4. Collection of data through noninvasive procedures (not involving general anesthesia or sedation) routinely employed in clinical practice, excluding procedures involving x-rays or microwaves. Where medical devices are employed, they must be cleared/approved for marketing. (NOTE: Studies intended to evaluate the safety and effectiveness of the medical device are not generally eligible for expedited review, including studies of cleared medical devices for new indications.) 

Examples:

 

1. physical sensors that are applied either to the surface of the body or at a distance and do not involve input of significant amounts of energy into the subject or an invasion of the subject's privacy;
2. weighing or testing sensory acuity;
3. magnetic resonance imaging;
4. electrocardiography, electroencephalography, thermography, detection of naturally occurring radioactivity, electroretinography, ultrasound, diagnostic infrared imaging, doppler blood flow, and echocardiography;
5. moderate exercise, muscular strength testing, body composition assessment, and flexibility testing where appropriate given the age, weight, and health of the individual.

 

5. Research involving materials (data, documents, records, or specimens) that have been collected, or will be collected solely for nonresearch purposes (such as medical treatment or diagnosis).

 

(NOTE: Some research in this category may be exempt from the DHHS regulations for the protection of human subjects. 45 CFR 46.101(b)(4). This listing refers only to research that is not exempt.)

 

6. Collection of data from voice, video, digital, or image recordings made for research purposes.

 

7. Research on individual or group characteristics or behavior (including, but not limited to, research on perception, cognition, motivation, identity, language, communication, cultural beliefs or practices, and social behavior) or research employing survey, interview, oral history, focus group, program evaluation, human factors evaluation, or quality assurance methodologies.

 

(NOTE: Some research in this category may be exempt from the HHS regulations for the protection of human subjects. 45 CFR 46.101(b)(2) and (b)(3). This listing refers only to research that is not exempt.)

 

8. Continuing review of research previously approved by the convened IRB as follows:

 

1. where (i) the research is permanently closed to the enrollment of new subjects; (ii) all subjects have completed all research-related interventions; and (iii) the research remains active only for long-term follow-up of subjects; or
2. where no subjects have been enrolled and no additional risks have been identified; or
3. where the remaining research activities are limited to data analysis.

 

9. Continuing review of research, not conducted under an investigational new drug application or investigational device exemption where categories two (2) through eight (8) do not apply but the IRB has determined and documented at a convened meeting that the research involves no greater than minimal risk and no additional risks have been identified.

 

Source: 63 FR 60364-60367, November 9, 1998.
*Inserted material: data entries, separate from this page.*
(* ===== verification/FileStore.v ===== *)
(** * The block store in files: [pqc-consensus/src/storage.rs].

    A store is a directory: one file per block and per block hash, a tip file and a
    checkpoint.  A write goes to a staging directory and is renamed into place, so that
    a store that was left in the middle of a write is recognised when it is opened.

    The files are the finite map [Fs].  An operation that writes yields the file
    operations it performs, in their order, and its result ([FsM]); a stop of the
    process or a failing system call is a prefix of the operations, the last of which
    may be a write that is cut short ([stops_at]).  Creating the five directories, the
    messages of the errors and the log output are left out.  Also here: the migration
    of such a store to RocksDB, [migrate_store] of [pqcd/src/node.rs]. *)

From S2P Require Import Prelude Crypto Text Types Cbor Payloads Tx FeeMarket Leaves Store StoreInv.
From S2P Require Import ApplyAccounts ApplyValidators Governance Archival ApplyTx Mempool Block Chain.
From S2P Require Import Recovery Commit Records Upgrade Storage.

(** ** Files *)

Module Dir.
Inductive t : Set := Root | Blocks | Hashes | Staging | Checkpoints.

Global Instance eq_dec : EqDecision t.
Proof. solve_decision. Defined.
Global Instance countable : Countable t.
Proof.
  refine (inj_countable'
    (fun d => match d with Root => 0 | Blocks => 1 | Hashes => 2 | Staging => 3 | Checkpoints => 4 end%N)
    (fun n => match n with 0 => Root | 1 => Blocks | 2 => Hashes | 3 => Staging | _ => Checkpoints end%N)
    _).
  by intros [].
Defined.
End Dir.

Abbreviation Path := (Dir.t * bytes)%type.
Abbreviation Fs := (gmap Path bytes).

Definition TIP_FILE : bytes := bstr "tip.cbor".
Definition CHECKPOINT_FILE : bytes := bstr "trusted-checkpoint.cbor".

(** [File::create], the bytes written to it, and [fs::rename]. *)
Inductive FsOp : Type :=
  | Create (path : Path)
  | Write (path : Path) (contents : bytes)
  | Rename (from to : Path).

Definition apply_op (fs : Fs) (op : FsOp) : Fs :=
  match op with
  | Create path => <[path := []]> fs
  | Write path contents => <[path := contents]> fs
  | Rename from to =>
      match fs !! from with
      | Some contents => <[to := contents]> (delete from fs)
      | None => fs
      end
  end.

Definition apply_ops (fs : Fs) (ops : list FsOp) : Fs := foldl apply_op fs ops.

(** The files when a sequence of operations stops before its end, or at it. *)
Inductive stops_at : list FsOp -> Fs -> Fs -> Prop :=
  | stop_here ops fs : stops_at ops fs fs
  | stop_torn path contents n ops fs :
      stops_at (Write path contents :: ops) fs (<[path := take n contents]> fs)
  | stop_later op ops fs fs' :
      stops_at ops (apply_op fs op) fs' -> stops_at (op :: ops) fs fs'.

(** The operations performed, then the result. *)
Definition FsM (A : Type) : Type := list FsOp * outcome StorageError.t A.

Definition lift {A} (o : outcome StorageError.t A) : FsM A := ([], o).
Definition perform (op : FsOp) : FsM unit := ([op], Ok tt).

Global Instance FsM_ret : MRet FsM := fun A x => ([], Ok x).
Global Instance FsM_bind : MBind FsM := fun A B f m =>
  match m.2 with
  | Ok x => (m.1 ++ (f x).1, (f x).2)
  | Err e => (m.1, Err e)
  | Panic => (m.1, Panic)
  end.

(** ** Names *)

(** [n] decimal digits, zero-padded. *)
Fixpoint decimal (n : nat) (x : N) : bytes :=
  match n with
  | O => []
  | S n' => decimal n' (x / 10) ++ [byte_of_N (48 + x mod 10)]
  end.

(** [{height:020}]: a [u64] has at most 20 digits. *)
Definition format_height (height : N) : bytes := decimal 20 height.

Definition block_file_name (height : N) : bytes := (format_height height ++ bstr ".cbor").
Definition hash_index_file_name `{Hex} (block_hash : bytes) : bytes :=
  (hex_encode block_hash ++ bstr ".cbor").

(** The names in a directory, sorted. *)
Definition dir_entries (fs : Fs) (d : Dir.t) : list bytes :=
  merge_sort bytes_le
    (omap (fun p : Path => if decide (p.1 = d) then Some p.2 else None) (map_to_list fs).*1).

(** The first name that is in one of the two and not in the other, extra names first. *)
Definition ensure_inventory_exact (fs : Fs) (d : Dir.t) (expected : gset bytes)
    (error : bytes -> StorageError.t) : outcome StorageError.t unit :=
  let actual := dir_entries fs d in
  match filter (fun n => n ∉ expected) actual with
  | extra :: _ => Err (error extra)
  | [] =>
      match merge_sort bytes_le (elements (filter (fun n => n ∉ actual) expected)) with
      | missing :: _ => Err (error missing)
      | [] => Ok tt
      end
  end.

(** ** Records *)

Record TipRecord := mkTipRecord { tip_height : N; tip_block_hash : bytes }.
Record HashIndexRecord := mkHashIndexRecord { hi_height : N }.

Definition exists_file (fs : Fs) (path : Path) : bool := bool_decide (is_Some (fs !! path)).

Record DiskChainStore := mkDiskChainStore {
  dk_chain : ChainStore;
  dk_commit_policy : option CommitQuorumPolicy;
  dk_genesis_anchor : bytes
}.

Section file_store.
Context `{Ciborium, Shake, Verifier} {hex : Hex}.
Context `{!Serde StoredBlockRecord, !Serde TrustedCheckpointRecord}.
Context `{!Serde TipRecord, !Serde HashIndexRecord}.

Definition read_cbor {R} `{!Serde R} (fs : Fs) (path : Path) : outcome StorageError.t R :=
  contents ← ok_or (fs !! path) StorageError.Io;
  decode_cbor_slice contents.

Definition write_cbor {R} `{!Serde R} (path : Path) (value : R) : FsM unit :=
  perform (Create path) ;;
  contents ← lift (ok_or (to_cbor value) StorageError.Encode);
  perform (Write path contents).

Definition write_raw_bytes (path : Path) (contents : bytes) : FsM unit :=
  perform (Create path) ;; perform (Write path contents).

Definition rename (from to : Path) : FsM unit := perform (Rename from to).

Definition block_path (height : N) : Path := (Dir.Blocks, block_file_name height).
Definition hash_path (hash : bytes) : Path := (Dir.Hashes, hash_index_file_name hash).
Definition tip_path : Path := (Dir.Root, TIP_FILE).
Definition checkpoint_path : Path := (Dir.Checkpoints, CHECKPOINT_FILE).
Definition checkpoint_stage : Path := (Dir.Staging, bstr "trusted-checkpoint.tmp").

(** ** Opening *)

Definition read_snapshot_base_if_present (fs : Fs) : outcome StorageError.t (option (N * bytes)) :=
  if negb (exists_file fs checkpoint_path) then Ok None
  else
    match read_cbor fs checkpoint_path with
    | Err _ => Ok None
    | Panic => Panic
    | Ok record =>
        check_state_format_version (tcr_version record) ;;
        let m := tcr_metadata record in
        if tcm_height m =? 0 then Ok None else Ok (Some (tcm_height m, tcm_tip_hash m))
    end.

(** The checkpoint bounds what is loaded if the block above it names its hash. *)
Definition read_checkpoint_window (fs : Fs) : outcome StorageError.t (option (N * bytes)) :=
  window ← read_snapshot_base_if_present fs;
  match window with
  | None => Ok None
  | Some (ckpt_h, ckpt_tip) =>
      next ← add_checked u64_max ckpt_h 1;
      if exists_file fs (block_path next) then
        match read_cbor fs (block_path next) with
        | Ok r => Ok (if bool_decide (bhr_prev_hash (sbr_header r) = ckpt_tip) then window else None)
        | Err _ => Ok None
        | Panic => Panic
        end
      else Ok None
  end.

(** The chain, and the names of the files of the blocks and of the hashes. *)
Definition LoadState : Type := ChainStore * gset bytes * gset bytes.

Definition load_file (fs : Fs) (policy : option CommitQuorumPolicy) (memory_load_from : N)
    (acc : LoadState) (height : N) : outcome StorageError.t LoadState :=
  let '(chain, expected_block_files, expected_hash_files) := acc in
  let block_file := block_file_name height in
  ensure (exists_file fs (Dir.Blocks, block_file)) (StorageError.MissingBlockFile height) ;;
  record ← read_cbor fs (Dir.Blocks, block_file);
  let block_hash := md_block_hash (sbr_metadata record) in
  let hash_name := hash_index_file_name block_hash in
  ensure (exists_file fs (Dir.Hashes, hash_name)) (StorageError.MissingHashIndex block_hash) ;;
  hash_index ← read_cbor fs (Dir.Hashes, hash_name);
  ensure (hi_height hash_index =? height)
    (StorageError.HashIndexMismatch block_hash height (hi_height hash_index)) ;;
  chain ← (if memory_load_from <=? height then
             stored ← record_into_stored_block record height;
             check_commit (sb_block stored) policy ;;
             '(chain, _) ← map_err StorageError.Chain (append_stored_block chain stored);
             Ok chain
           else Ok chain);
  Ok (chain, {[block_file]} ∪ expected_block_files, {[hash_name]} ∪ expected_hash_files).

Definition open_internal (fs : Fs) (anchor_prev_hash : bytes) (policy : option CommitQuorumPolicy)
    : outcome StorageError.t DiskChainStore :=
  ensure (bool_decide (dir_entries fs Dir.Staging = [])) StorageError.IncompleteWriteDetected ;;
  snapshot_base ← (if negb (exists_file fs (block_path 1)) then read_snapshot_base_if_present fs
                   else Ok None);
  start_height ← next_height snapshot_base 1;
  let '(base_height, chain_anchor) := default (0, anchor_prev_hash) snapshot_base in
  checkpoint_window ← (if bool_decide (snapshot_base = None) then read_checkpoint_window fs
                       else Ok None);
  let '(base_height, chain_anchor) := default (base_height, chain_anchor) checkpoint_window in
  memory_load_from ← next_height checkpoint_window start_height;
  let chain := ChainStore_new_with_base chain_anchor base_height in
  if negb (exists_file fs tip_path) then
    ensure (bool_decide (dir_entries fs Dir.Blocks = [])
            && bool_decide (dir_entries fs Dir.Hashes = []))
      StorageError.TipMissingWithExistingData ;;
    Ok (mkDiskChainStore chain policy anchor_prev_hash)
  else
    tip ← read_cbor fs tip_path;
    '(chain, expected_block_files, expected_hash_files) ←
      foldM (load_file fs policy memory_load_from) (chain, ∅, ∅)
        (heights start_height (tip_height tip));
    ensure_inventory_exact fs Dir.Blocks expected_block_files StorageError.UnexpectedBlockFile ;;
    ensure_inventory_exact fs Dir.Hashes expected_hash_files StorageError.UnexpectedHashIndex ;;
    ensure (chain_height chain =? tip_height tip)
      (StorageError.TipHeightMismatch (tip_height tip) (chain_height chain)) ;;
    let actual_tip := expected_prev_hash chain in
    ensure (bool_decide (actual_tip = tip_block_hash tip))
      (StorageError.TipHashMismatch (tip_block_hash tip) actual_tip) ;;
    Ok (mkDiskChainStore chain policy anchor_prev_hash).

(** ** Appending *)

Definition persist_stored_block (stored : StoredBlock) : FsM unit :=
  let height := md_height (sb_metadata stored) in
  let hash := md_block_hash (sb_metadata stored) in
  let block_stage := (Dir.Staging, format_height height ++ bstr ".block.tmp") in
  let hash_stage := (Dir.Staging, hex_encode hash ++ bstr ".hash.tmp") in
  let tip_stage := (Dir.Staging, bstr "tip.tmp") in
  record ← lift (stored_block_into_record stored);
  write_cbor block_stage record ;;
  write_cbor hash_stage (mkHashIndexRecord height) ;;
  write_cbor tip_stage (mkTipRecord height hash) ;;
  rename block_stage (block_path height) ;;
  rename hash_stage (hash_path hash) ;;
  rename tip_stage tip_path.

Definition validate_commit_proof (st : DiskChainStore) (b : Block) : outcome StorageError.t unit :=
  check_commit b (dk_commit_policy st).

Definition with_chain (st : DiskChainStore) (c : ChainStore) : DiskChainStore :=
  mkDiskChainStore c (dk_commit_policy st) (dk_genesis_anchor st).

Definition disk_append_block_inner (st : DiskChainStore) (execution : BlockExecutionResult)
    : FsM (DiskChainStore * BlockMetadata) :=
  '(trial, metadata) ← lift (map_err StorageError.Chain (append_block (dk_chain st) execution));
  stored ← lift (match chain_tip trial with Some tip => Ok tip | None => Panic end);
  persist_stored_block stored ;;
  mret (with_chain st trial, metadata).

Definition disk_append_block (st : DiskChainStore) (execution : BlockExecutionResult)
    : FsM (DiskChainStore * BlockMetadata) :=
  lift (validate_commit_proof st (exe_block execution)) ;;
  disk_append_block_inner st execution.

Definition disk_append_block_trusted (st : DiskChainStore) (execution : BlockExecutionResult)
    : FsM (DiskChainStore * BlockMetadata) :=
  disk_append_block_inner st execution.

Definition disk_append_stored_block (st : DiskChainStore) (stored : StoredBlock)
    : FsM (DiskChainStore * BlockMetadata) :=
  lift (validate_commit_proof st (sb_block stored)) ;;
  '(trial, metadata) ← lift (map_err StorageError.Chain (append_stored_block (dk_chain st) stored));
  persist_stored_block stored ;;
  mret (with_chain st trial, metadata).

(** ** Reading *)

Definition read_stored_block_from_disk (fs : Fs) (height : N)
    : outcome StorageError.t (option StoredBlock) :=
  if negb (exists_file fs (block_path height)) then Ok None
  else
    record ← read_cbor fs (block_path height);
    stored ← record_into_stored_block record height;
    Ok (Some stored).
Lemma bootstrap_store_rep fs st policy genesis base anchor l snapshot tail_bytes chain_id ops st' md :
  store_rep fs st policy genesis base anchor l ->
  disk_bootstrap_from_external_snapshot st snapshot tail_bytes chain_id = (ops, Ok (st', md)) ->
  0 < tcm_height md < u64_max -> chain_height (dk_chain st') < u64_max ->
  (forall b sb, b ∈ tail_bytes -> disk_decode_block_bytes b = Ok sb -> readable sb) ->
  store_rep (apply_ops fs ops) st' policy genesis (tcm_height md) (tcm_tip_hash md)
    (blocks_in_order (dk_chain st')).
Proof.
  intros Hst Hb Hh Hmax Hr. destruct (bootstrap_shape st snapshot tail_bytes chain_id)
    as [[_ Hno]|(md' & s & c & tail & Hz & Hv & Hf & Hops & Hx)].
  { rewrite Hb in Hno. by destruct (Hno (st', md)). }
  rewrite Hb in Hops, Hx. destruct (Hx _ eq_refl) as [Hp [= -> ->]]. cbn [fst] in Hops. subst ops.
  destruct (checked_tail _ _ _ _ _ Hf Hr Hh Hmax) as [Ht Hw].
  pose proof (rep_blocks_in_order _ _ (proj1 Hw)) as Hbl. rewrite drop_0 in Hbl. rewrite Hbl.
  pose proof (bootstrap_first _ _ _ _ _ _ _ _ _ _ _ Hst Hz Hv Hh) as Hfirst.
  destruct Hst as (_ & Hpol & Hgen & _). rewrite Hpol in Ht. split_and!; [|done|done|by exists 0%nat].
  rewrite apply_ops_app. eapply (persist_all_rep _ _ _ _ _ []); [done|done|].
  by rewrite (surjective_pairing (persist_all tail)), Hp.
Qed.
End file_store.
(** A directory, the store that has it open, and the chain [l] above [base] that was
    appended.  The hash of a block is new; a trusted block satisfies the commit policy
    that the others are checked against. *)
Inductive filed : Fs -> DiskChainStore -> N -> bytes -> list StoredBlock -> Prop :=
  | filed_open st : open_internal ∅ genesis policy = Ok st -> filed ∅ st 0 genesis []
  | filed_append fs st base anchor l sb ops st' m :
      filed fs st base anchor l -> readable sb -> sb_hash sb ∉ sb_hash <$> l ->
      md_height (sb_metadata sb) < u64_max -> disk_append_stored_block st sb = (ops, Ok (st', m)) ->
      filed (apply_ops fs ops) st' base anchor (l ++ [sb])
  | filed_execution fs st base anchor l exe ops st' m :
      filed fs st base anchor l -> readable (stored_of exe) -> sb_hash (stored_of exe) ∉ sb_hash <$> l ->
      md_height (sb_metadata (stored_of exe)) < u64_max -> disk_append_block st exe = (ops, Ok (st', m)) ->
      filed (apply_ops fs ops) st' base anchor (l ++ [stored_of exe])
  | filed_trusted fs st base anchor l exe ops st' m :
      filed fs st base anchor l -> readable (stored_of exe) -> sb_hash (stored_of exe) ∉ sb_hash <$> l ->
      md_height (sb_metadata (stored_of exe)) < u64_max -> check_commit (exe_block exe) policy = Ok tt ->
      disk_append_block_trusted st exe = (ops, Ok (st', m)) ->
      filed (apply_ops fs ops) st' base anchor (l ++ [stored_of exe])
  | filed_checkpoint fs st base anchor l state ops m :
      filed fs st base anchor l -> base = 0 \/ l = [] ->
      disk_write_trusted_checkpoint st state = (ops, Ok m) -> filed (apply_ops fs ops) st base anchor l
  | filed_bootstrap fs st base anchor l snapshot tail_bytes chain_id ops st' m :
      filed fs st base anchor l ->
      disk_bootstrap_from_external_snapshot st snapshot tail_bytes chain_id = (ops, Ok (st', m)) ->
      0 < tcm_height m < u64_max -> chain_height (dk_chain st') < u64_max ->
      (forall b sb, b ∈ tail_bytes -> disk_decode_block_bytes b = Ok sb -> readable sb) ->
      filed (apply_ops fs ops) st' (tcm_height m) (tcm_tip_hash m) (blocks_in_order (dk_chain st'))
  | filed_reopen fs st base anchor l st' :
      filed fs st base anchor l -> open_internal fs genesis policy = Ok st' -> filed fs st' base anchor l.
Lemma opened : open_internal ∅ RecoveryEx.anchor None = Ok st0.
Proof. vm_cast_no_check (@eq_refl (outcome StorageError.t _) (Ok st0)). Qed.

Lemma start : filed None RecoveryEx.anchor ∅ st0 0 RecoveryEx.anchor [].
Proof. exact (filed_open _ _ _ opened). Qed.

Lemma block_height : md_height (sb_metadata block) = 1.
Proof. vm_cast_no_check (@eq_refl N 1). Qed.

(** One block, then a checkpoint. *)
Lemma appended_ok : succeeds (disk_append_block st0 execution).2 = true.
Proof. vm_cast_no_check (@eq_refl bool true). Qed.

Definition store_of {A} (m : FsM (DiskChainStore * A)) : DiskChainStore :=
  match m.2 with Ok (st, _) => st | _ => st0 end.
Definition st1 : DiskChainStore := store_of (disk_append_block st0 execution).
Definition fs1 : Fs := apply_ops ∅ (disk_append_block st0 execution).1.

Lemma one_block : filed None RecoveryEx.anchor fs1 st1 0 RecoveryEx.anchor [block].
Proof.
  destruct (FsM_Ok _ appended_ok) as (ops & [st m] & Ha). unfold fs1, st1. rewrite Ha. cbn [fst snd store_of].
  apply (filed_execution None RecoveryEx.anchor ∅ st0 0 RecoveryEx.anchor [] execution _ st m start block_readable).
  - by intros ?%not_elem_of_nil.
  - fold block. rewrite block_height. lia.
  - exact Ha.
Qed.

Lemma checkpoint_ok : succeeds (disk_write_trusted_checkpoint st1 state).2 = true.
Proof. vm_cast_no_check (@eq_refl bool true). Qed.

Definition fs2 : Fs := apply_ops fs1 (disk_write_trusted_checkpoint st1 state).1.

Lemma with_checkpoint : filed None RecoveryEx.anchor fs2 st1 0 RecoveryEx.anchor [block].
Proof.
  destruct (FsM_Ok _ checkpoint_ok) as (ops & m & Ha). unfold fs2. rewrite Ha. cbn [fst].
  exact (filed_checkpoint None RecoveryEx.anchor fs1 st1 0 RecoveryEx.anchor [block] state _ m one_block (or_introl eq_refl) Ha).
Qed.

(** A snapshot at height 1 and the block above it. *)
Definition snapshot : bytes := default [] (to_cbor (checkpoint_record block state)).
Definition tail : list bytes :=
  match encode_stored_block_bytes next_block with Ok b => [b] | _ => [] end.
Definition booted : FsM (DiskChainStore * TrustedCheckpointMetadata) :=
  disk_bootstrap_from_external_snapshot st0 snapshot tail (st_chain_id Ex.genesis).

Lemma booted_ok : succeeds booted.2 = true.
Proof. vm_cast_no_check (@eq_refl bool true). Qed.

Definition st3 : DiskChainStore := store_of booted.

Lemma booted_facts :
  match booted.2 with
  | Ok (st, m) => (tcm_height m =? 1) && (chain_height (dk_chain st) =? 2) &&
      bool_decide (blocks_in_order (dk_chain st) <> []) && succeeds (disk_write_trusted_checkpoint st later).2
  | _ => false
  end = true.
Proof. vm_cast_no_check (@eq_refl bool true). Qed.

(** The block of the tail has no transactions. *)
Definition no_bodies (b : bytes) : bool :=
  match disk_decode_block_bytes b with
  | Ok sb => bool_decide (sb_included_transactions sb = []) && bool_decide (blk_tx_hashes (sb_block sb) = [])
  | _ => true
  end.

Lemma tail_empty : forallb no_bodies tail = true.
Proof. vm_cast_no_check (@eq_refl bool true). Qed.

Lemma no_bodies_readable l b sb :
  forallb no_bodies l = true -> b ∈ l -> disk_decode_block_bytes b = Ok sb -> readable sb.
Proof.
  intros Hl Hin Hd. apply Is_true_true_2, forallb_True in Hl. rewrite Forall_forall in Hl.
  specialize (Hl b Hin). apply Is_true_true_1 in Hl. unfold no_bodies in Hl. rewrite Hd in Hl.
  apply andb_true_iff in Hl as [Ht%bool_decide_eq_true Hh%bool_decide_eq_true].
  unfold readable. rewrite Ht, Hh. constructor.
Qed.

Lemma booted_store : exists m, tcm_height m = 1 /\ booted.2 = Ok (st3, m) /\
  filed None RecoveryEx.anchor (apply_ops ∅ booted.1) st3 1 (tcm_tip_hash m) (blocks_in_order (dk_chain st3)).
Proof.
  destruct (FsM_Ok _ booted_ok) as (ops & [st m] & Hb). pose proof booted_facts as Hf. unfold st3. rewrite Hb in *.
  cbn [fst snd store_of] in *. bool_hyps. exists m. split; [done|]. split; [done|]. rewrite <-H.
  refine (filed_bootstrap None RecoveryEx.anchor ∅ st0 0 RecoveryEx.anchor [] snapshot tail (st_chain_id Ex.genesis)
    _ st m start Hb _ _ (fun b sb => no_bodies_readable tail b sb tail_empty)); lia.
Qed.
End FileEx.

Import FileEx.

Lemma file_store_reopens_witness : exists fs st block,
  opens_with None RecoveryEx.anchor fs 0 RecoveryEx.anchor [block] /\
  disk_read_stored_block_at_height fs st 1 = Ok (Some block).
Proof.
  exists fs2, st1, RestartEx.block.
  destruct (file_store_reopens None RecoveryEx.anchor fs2 st1 0 RecoveryEx.anchor [RestartEx.block] with_checkpoint)
    as (Ho & _ & _ & Hread).
  split; [exact Ho|exact (Hread 1 ltac:(lia))].
Defined.

Lemma interrupted_write_recovers_witness : exists st block, forall fs',
  stops_at (disk_append_stored_block st block).1 ∅ fs' ->
  recovers None RecoveryEx.anchor fs' 0 RecoveryEx.anchor [] 0 RecoveryEx.anchor [block].
Proof.
  exists st0, RestartEx.block. intros fs' Hs.
  destruct (interrupted_write_recovers None RecoveryEx.anchor ∅ st0 0 RecoveryEx.anchor [] start) as (Happ & _).
  refine (Happ RestartEx.block fs' RestartEx.block_readable _ _ Hs).
  - apply not_elem_of_nil.
  - rewrite block_height. lia.
Defined.

Lemma snapshot_store_checkpoint_unreadable_witness : exists fs st ops m name,
  disk_write_trusted_checkpoint st later = (ops, Ok m) /\
  open_internal (apply_ops fs ops) RecoveryEx.anchor None = Err (StorageError.UnexpectedBlockFile name).
Proof.
  destruct booted_store as (m & Hh & Hb & Hst). pose proof booted_facts as Hf. rewrite Hb in Hf.
  apply andb_true_iff in Hf as [[[_ _]%andb_true_iff Hne%bool_decide_eq_true]%andb_true_iff Hck].
  destruct (FsM_Ok _ Hck) as (ops & mc & Hw).
  destruct (snapshot_store_checkpoint_unreadable None RecoveryEx.anchor _ st3 1 (tcm_tip_hash m) _ later ops mc
    (filed_rep _ _ _ _ _ _ _ Hst) ltac:(lia) Hne Hw) as [name Ho].
  exists (apply_ops ∅ booted.1), st3, ops, mc, name. split; [exact Hw|exact Ho].
Defined.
Expedited Review of Minor Change of Protocol

Expedited review procedures can also be used to review minor changes in previously approved research during the period (of one year or less) for which approval is authorized. UW-Madison defines “minor change” as a change that does not adversely affect the risk/benefit ratio of the study or make it less favorable for research subjects.

 

Examples of “minor changes” include:

1. Administrative (non-medical) changes
2. Minor changes to consent form, HIPAA form, surveys, questionnaires, brochures or recruitment materials
3. Submission of new consent form, HIPAA form, surveys, questionnaires, brochures or recruitment materials that are easily compared to previously approved forms or materials
4. Editorial changes for purposes of clarification
5. Minor study design changes that do not negatively affect the risk/benefit ratio
6. Addition of study personnel or study sites

 

For health sciences protocols, see Expedited Review of Minor Changes Guidance for further information.